▶ About this task
Copy out the entries below exactly as they stand, but only from the line containing "NoDup (l1 ++ (id, ph) :: l2).*1 → NoDup" through the line containing "- (* AcceptFails *)".

Exercise input Block Start

(** The tables and the tasks agree. *)
Definition coherent f : Prop :=
  NoDup (tasks f).*1
  ∧ (∀ id, id ∈ dom (activeJobs (bridge f)) ↔ (id, InTry) ∈ tasks f ∨ (id, InCatch) ∈ tasks f)
  ∧ (∀ id, (id, Accepting) ∈ tasks f ∨ (id, InTry) ∈ tasks f → id ∉ failedJobs (bridge f))
  ∧ (∀ id, (id, InCatch) ∈ tasks f → id ∈ failedJobs (bridge f)).

Lemma nodup_middle id ph (l1 l2 : list (string * phase)) :
  NoDup (l1 ++ (id, ph) :: l2).*1 →
  NoDup (l1 ++ l2).*1 ∧ (∀ ph', (id, ph') ∉ l1 ++ l2).
Proof.
  rewrite !fmap_app, fmap_cons. cbn [fst]. intros Hnd.
  apply NoDup_app in Hnd as (H1 & H12 & H2). apply NoDup_cons in H2 as [Hid H2].
  split.
  - apply NoDup_app. split; [exact H1|]. split; [|exact H2].
    intros x Hx Hx2. apply (H12 x Hx). now right.
  - intros ph' Hin. apply elem_of_app in Hin as [Hin|Hin].
    + apply (H12 id); [|now left]. apply list_elem_of_fmap. now exists (id, ph').
    + apply Hid. apply list_elem_of_fmap. now exists (id, ph').
Qed.

Lemma elem_of_middle (x y : string * phase) l1 l2 :
  x ∈ l1 ++ y :: l2 ↔ x = y ∨ x ∈ l1 ++ l2.
Proof. rewrite !elem_of_app, elem_of_cons. tauto. Qed.

Lemma nodup_replace id ph ph' (l1 l2 : list (string * phase)) :
  NoDup (l1 ++ (id, ph) :: l2).*1 → NoDup (l1 ++ (id, ph') :: l2).*1.
Proof. now rewrite !fmap_app, !fmap_cons. Qed.

Lemma coherent_act a f f' :
  coherent f → reoffered a f = false → act a f = Some f' → coherent f'.
Proof.
  destruct f as [b ts]. intros (Hnd & Hact & Hclean & Hwin) Hfresh Hstep.
  destruct a as [j|id|j|id|id|b']; cbn [act bridge tasks] in Hstep.
  - (* Admits *)
    destruct (_ || _) eqn:Hguard; [discriminate|]. injection Hstep as <-.
    apply orb_false_iff in Hguard as [_ Hnf]. apply bool_decide_eq_false in Hnf.
    cbn [reoffered tasks] in Hfresh. apply bool_decide_eq_false in Hfresh.
    unfold coherent. cbn [bridge tasks].
    split; [|split; [|split]].
    + rewrite fmap_app. apply NoDup_app. split; [exact Hnd|]. split.
      * intros x Hx Hx'. apply list_elem_of_singleton in Hx'. now subst.
      * apply NoDup_singleton.
    + intros id. rewrite Hact, !elem_of_app, !list_elem_of_singleton.
      split; [tauto|]. intros [[?|[=]]|[?|[=]]]; tauto.
    + intros id. rewrite !elem_of_app, !list_elem_of_singleton.
      intros [[?|[= ->]]|[?|[=]]]; auto.
    + intros id. rewrite !elem_of_app, !list_elem_of_singleton.
      intros [?|[=]]. auto.
  - (* AcceptFails *)
    destruct (move id [Accepting] None ts) as [ts'|] eqn:Hm; [|discriminate].
    injection Hstep as <-.
    apply move_spec in Hm as (l1 & ph & l2 & -> & Hph & ->).
    destruct (nodup_middle _ _ _ _ Hnd) as [Hnd' Hgone].
    unfold coherent. cbn [bridge tasks] in *.
    setoid_rewrite elem_of_middle in Hact. setoid_rewrite elem_of_middle in Hclean.
    setoid_rewrite elem_of_middle in Hwin.
    apply list_elem_of_singleton in Hph as ->.
    split; [exact Hnd'|]. split; [|split].
    + intros i. rewrite Hact. split; [|tauto]. intros [[[=]|?]|[[=]|?]]; tauto.
    + intros i Hi. apply Hclean. tauto.
    + intros i Hi. apply Hwin. tauto.
  - (* Starts *)
    destruct j as [id ty p]. cbn [uuid type spawn modify snd] in Hstep.
    destruct (move id [Accepting] (Some InTry) ts) as [ts'|] eqn:Hm; [|discriminate].
    injection Hstep as <-.
    apply move_spec in Hm as (l1 & ph & l2 & -> & Hph & ->).
    destruct (nodup_middle _ _ _ _ Hnd) as [Hnd' Hgone].
    apply list_elem_of_singleton in Hph as ->.
    unfold coherent. cbn [bridge tasks activeJobs failedJobs set_activeJobs] in *.
    setoid_rewrite elem_of_middle in Hact. setoid_rewrite elem_of_middle in Hclean.
    setoid_rewrite elem_of_middle in Hwin. setoid_rewrite elem_of_middle.
    split; [eapply nodup_replace, Hnd|]. split; [|split].
    + intros i. rewrite dom_insert_L, elem_of_union, elem_of_singleton, Hact.
      split.
      * intros [->|[[[=]|?]|[[=]|?]]]; auto.
      * intros [[[= ->]|?]|[[=]|?]]; auto.
    + intros i [[[=]|Hi]|[[= ->]|Hi]]; apply Hclean; auto.
    + intros i [[=]|Hi]. apply Hwin. auto.
  - (* Fails *)
    destruct (move id [InTry] (Some InCatch) ts) as [ts'|] eqn:Hm; [|discriminate].
    injection Hstep as <-.
    apply move_spec in Hm as (l1 & ph & l2 & -> & Hph & ->).
    destruct (nodup_middle _ _ _ _ Hnd) as [Hnd' Hgone].
    apply list_elem_of_singleton in Hph as ->.
    unfold coherent. cbn [bridge tasks activeJobs failedJobs set_failedJobs] in *.
    setoid_rewrite elem_of_middle in Hact. setoid_rewrite elem_of_middle in Hclean.
    setoid_rewrite elem_of_middle in Hwin. setoid_rewrite elem_of_middle.
    split; [eapply nodup_replace, Hnd|]. split; [|split].
    + intros i. rewrite Hact. split.
      * intros [[[= ->]|?]|[[=]|?]]; auto.
      * intros [[[=]|?]|[[= ->]|?]]; auto.
    + intros i Hi. rewrite elem_of_union, elem_of_singleton. intros [->|Hf].
      * destruct Hi as [[[=]|Hi]|[[=]|Hi]]; exact (Hgone _ Hi).
      * revert Hf. apply Hclean. destruct Hi as [[[=]|Hi]|[[=]|Hi]]; auto.
    + intros i [[= ->]|Hi]; rewrite elem_of_union, elem_of_singleton; auto.
  - (* Ends *)
    destruct (move id [InTry; InCatch] None ts) as [ts'|] eqn:Hm; [|discriminate].
    injection Hstep as <-.
    apply move_spec in Hm as (l1 & ph & l2 & -> & Hph & ->).
    destruct (nodup_middle _ _ _ _ Hnd) as [Hnd' Hgone].
    unfold coherent. cbn [bridge tasks activeJobs failedJobs set_activeJobs] in *.
    setoid_rewrite elem_of_middle in Hact. setoid_rewrite elem_of_middle in Hclean.
    setoid_rewrite elem_of_middle in Hwin.
    split; [exact Hnd'|]. split; [|split].
    + intros i. rewrite dom_delete_L, elem_of_difference, elem_of_singleton, Hact.
      split.
      * intros [[[[= -> _]|?]|[[= -> _]|?]] Hne]; auto; now destruct Hne.
      * intros Hi. split; [tauto|]. intros ->. destruct Hi as [Hi|Hi]; exact (Hgone _ Hi).
    + intros i Hi. apply Hclean. tauto.
    + intros i Hi. apply Hwin. tauto.
  - (* Other *)
    destruct (bool_decide_reflect (activeJobs b' = activeJobs b ∧ failedJobs b' = failedJobs b))
      as [[Ha Hf]|]; [|discriminate].
    injection Hstep as <-. unfold coherent. cbn [bridge tasks]. rewrite Ha, Hf. auto.
Qed.

Lemma coherent_acts l f f' :
  coherent f → orderly l f = true → acts l f = Some f' → coherent f'.
Proof.
  revert f. induction l as [|a r IH]; intros f Hc Ho Hl.
  - injection Hl as <-. exact Hc.
  - cbn [acts] in Hl. cbn [orderly] in Ho.
    apply andb_true_iff in Ho as [Hfresh Ho]. apply negb_true_iff in Hfresh.
    destruct (act a f) as [f1|] eqn:Hstep; [|discriminate]. cbn in Hl.
    eapply IH; [|exact Ho|exact Hl]. eapply coherent_act; eassumption.
Qed.

Lemma coherent_trace l f :
  coherent f → orderly l f = true → Forall coherent (trace l f).
Proof.
  revert f. induction l as [|a r IH]; intros f Hc Ho; cbn [trace].
  - constructor; [exact Hc|constructor].
  - constructor; [exact Hc|]. cbn [orderly] in Ho.
    apply andb_true_iff in Ho as [Hfresh Ho]. apply negb_true_iff in Hfresh.
    destruct (act a f) as [f1|] eqn:Hstep; [|constructor].
    apply IH; [|exact Ho]. eapply coherent_act; eassumption.
Qed.

(** [acts] gives the last state of [trace]. *)
Lemma acts_trace l f f' : acts l f = Some f' → last (trace l f) = Some f'.
Proof.
  revert f. induction l as [|a r IH]; intros f Hl; cbn [trace acts] in *.
  - now injection Hl as <-.
  - destruct (act a f) as [f1|]; [|discriminate]. cbn in Hl.
    specialize (IH f1 Hl). destruct (trace r f1) as [|x xs] eqn:Ht; [discriminate|].
    exact IH.
Qed.

Lemma coherent_window f id :
  coherent f →
  (id ∈ dom (activeJobs (bridge f)) ∧ id ∈ failedJobs (bridge f)) ↔ in_window f id.
Proof.
  intros (Hnd & Hact & Hclean & Hwin). unfold in_window. split.
  - intros [Ha Hf]. apply Hact in Ha as [Ha|Ha]; [|exact Ha].
    exfalso. revert Hf. apply Hclean. auto.
  - intros Hw. split; [apply Hact; auto|apply Hwin, Hw].
Qed.

Lemma coherent_init b : activeJobs b = ∅ → coherent (Fleet b []).
Proof.
  intros He. unfold coherent. cbn [bridge tasks]. rewrite He.
  split; [constructor|]. split; [|split].
  - intros id. rewrite dom_empty_L. split; [intros []%elem_of_empty|].
    intros [[]%elem_of_nil|[]%elem_of_nil].
  - intros id [[]%elem_of_nil|[]%elem_of_nil].
  - intros id []%elem_of_nil.
Qed.

End FleetFacts.

Section Refinement.
Import JobTranslator Bridge.
Implicit Types (b : Bridge.t) (f : fleet) (id : string) (ts : list (string * phase))
  (e : job_env).

Lemma move_head id ph from to ts :
  ph ∈ from →
  move id from to ((id, ph) :: ts)
  = Some (match to with Some ph' => (id, ph') :: ts | None => ts end).
Proof. intros Hin. cbn [move]. now rewrite bool_decide_true. Qed.

Lemma act_other b' b ts :
  activeJobs b' = activeJobs b → failedJobs b' = failedJobs b →
  act (Other b') (Fleet b ts) = Some (Fleet b' ts).
Proof. intros Ha Hf. cbn [act bridge tasks]. now rewrite bool_decide_true. Qed.

Lemma act_starts id ty p b ts :
  act (Starts (Job id ty p)) (Fleet b ((id, Accepting) :: ts))
  = Some (Fleet (set_activeJobs (insert id (ActiveJob ty (now (sys b)))) b)
            ((id, InTry) :: ts)).
Proof.
  cbn [act bridge tasks uuid]. now rewrite move_head by left.
Qed.

Lemma act_fails id b ts :
  act (Fails id) (Fleet b ((id, InTry) :: ts))
  = Some (Fleet (set_failedJobs (union {[id]}) b) ((id, InCatch) :: ts)).
Proof.
  cbn [act bridge tasks]. now rewrite move_head by left.
Qed.

Lemma act_ends id ph b ts :
  ph ≠ Accepting →
  act (Ends id) (Fleet b ((id, ph) :: ts)) = Some (Fleet (set_activeJobs (delete id) b) ts).
Proof.
  intros Hph. cbn [act bridge tasks]. rewrite move_head; [reflexivity|].
  destruct ph; [now destruct Hph|left|right; left].
Qed.

(** The handler writes neither table, whatever the replies. *)
Lemma timeoutHandler_facts r rm id b :
  (timeoutHandler r rm id b).1 = Returned ()
  ∧ activeJobs (timeoutHandler r rm id b).2 = activeJobs b
  ∧ failedJobs (timeoutHandler r rm id b).2 = failedJobs b
  ∧ watchdog (timeoutHandler r rm id b).2 = watchdog b.
Proof.
  assert (Hp : ∀ {T} (g : Bridge.t → T),
             (∀ c b, g (set_runnerClient c b) = g b) → (∀ m b, g (set_poolManager m b) = g b) →
             (∀ s b, g (set_sys s b) = g b) → (∀ l b, g (write l b) = g b) →
             preserves g (timeoutHandler r rm id)).
  { intros T g Hc Hm Hs Hl. unfold timeoutHandler.
    apply preserves_bind; [apply preserves_modify; intros ?; apply Hl|intros _].
    apply preserves_swallow, preserves_bind; [apply preserves_on_client, Hc|intros _].
    apply preserves_on_pool; [exact Hm|exact Hs|apply preserves_cancelJob]. }
  split.
  - unfold timeoutHandler.
    rewrite (bind_returned _ _ b () (write (LogError "Job timed out" id) b)) by reflexivity.
    unfold swallow. now destruct (bind _ _ _).
  - repeat split; apply Hp; reflexivity.
Qed.

(** Neither does the shutdown. *)
Lemma shutdown_tables (se : shutdown_env) b :
  activeJobs (stop se b).2 = activeJobs b ∧ failedJobs (stop se b).2 = failedJobs b.
Proof.
  assert (Hp : ∀ {T} (g : Bridge.t → T),
             (∀ c b, g (set_runnerClient c b) = g b) → (∀ m b, g (set_poolManager m b) = g b) →
             (∀ s b, g (set_sys s b) = g b) → (∀ l b, g (write l b) = g b) →
             (∀ k b, g (set_watchdog k b) = g b) → (∀ k b, g (set_healthMonitor k b) = g b) →
             (∀ b, g (MkBridge (maxConcurrentJobs b) false (activeJobs b) (failedJobs b)
                        (runnerClient b) (poolManager b) (watchdog b) (healthMonitor b)
                        (sys b) (log b)) = g b) →
             preserves g (stop se)).
  { intros T g Hc Hm Hs Hl Hw Hh Hr. unfold stop, gracefulShutdown.
    assert (Hrep : ∀ ids, preserves g (report_all se ids)).
    { induction ids as [|i r IH]; cbn [report_all]; [apply preserves_ret|].
      apply preserves_bind; [|intros _; exact IH].
      apply preserves_swallow, preserves_bind; [apply preserves_gets|intros has].
      destruct has; cbn [negb]; [apply preserves_on_client, Hc|apply preserves_ret]. }
    repeat match goal with
      | |- preserves _ (bind _ _) => apply preserves_bind; [|intros ?]
      | |- preserves _ (try_catch _ _) => apply preserves_try_catch; [|intros ?]
      | |- preserves _ (report_all _ _) => apply Hrep
      | |- preserves _ (ret _) => apply preserves_ret
      | |- preserves _ (gets _) => apply preserves_gets
      | |- preserves _ (on_client _) => apply preserves_on_client, Hc
      | |- preserves _ (on_pool _) =>
          apply preserves_on_pool; [exact Hm|exact Hs|apply preserves_destroy]
      | |- preserves _ (modify _) =>
          apply preserves_modify; intros ?; first [apply Hl | apply Hw | apply Hh | apply Hr]
      end. }
  split; apply Hp; reflexivity.
Qed.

Exercise input Block End

▶ Response to this task
  NoDup (l1 ++ (id, ph) :: l2).*1 → NoDup (l1 ++ (id, ph') :: l2).*1.
Proof. now rewrite !fmap_app, !fmap_cons. Qed.

Lemma coherent_act a f f' :
  coherent f → reoffered a f = false → act a f = Some f' → coherent f'.
Proof.
  destruct f as [b ts]. intros (Hnd & Hact & Hclean & Hwin) Hfresh Hstep.
  destruct a as [j|id|j|id|id|b']; cbn [act bridge tasks] in Hstep.
  - (* Admits *)
    destruct (_ || _) eqn:Hguard; [discriminate|]. injection Hstep as <-.
    apply orb_false_iff in Hguard as [_ Hnf]. apply bool_decide_eq_false in Hnf.
    cbn [reoffered tasks] in Hfresh. apply bool_decide_eq_false in Hfresh.
    unfold coherent. cbn [bridge tasks].
    split; [|split; [|split]].
    + rewrite fmap_app. apply NoDup_app. split; [exact Hnd|]. split.
      * intros x Hx Hx'. apply list_elem_of_singleton in Hx'. now subst.
      * apply NoDup_singleton.
    + intros id. rewrite Hact, !elem_of_app, !list_elem_of_singleton.
      split; [tauto|]. intros [[?|[=]]|[?|[=]]]; tauto.
    + intros id. rewrite !elem_of_app, !list_elem_of_singleton.
      intros [[?|[= ->]]|[?|[=]]]; auto.
    + intros id. rewrite !elem_of_app, !list_elem_of_singleton.
      intros [?|[=]]. auto.
  - (* AcceptFails *)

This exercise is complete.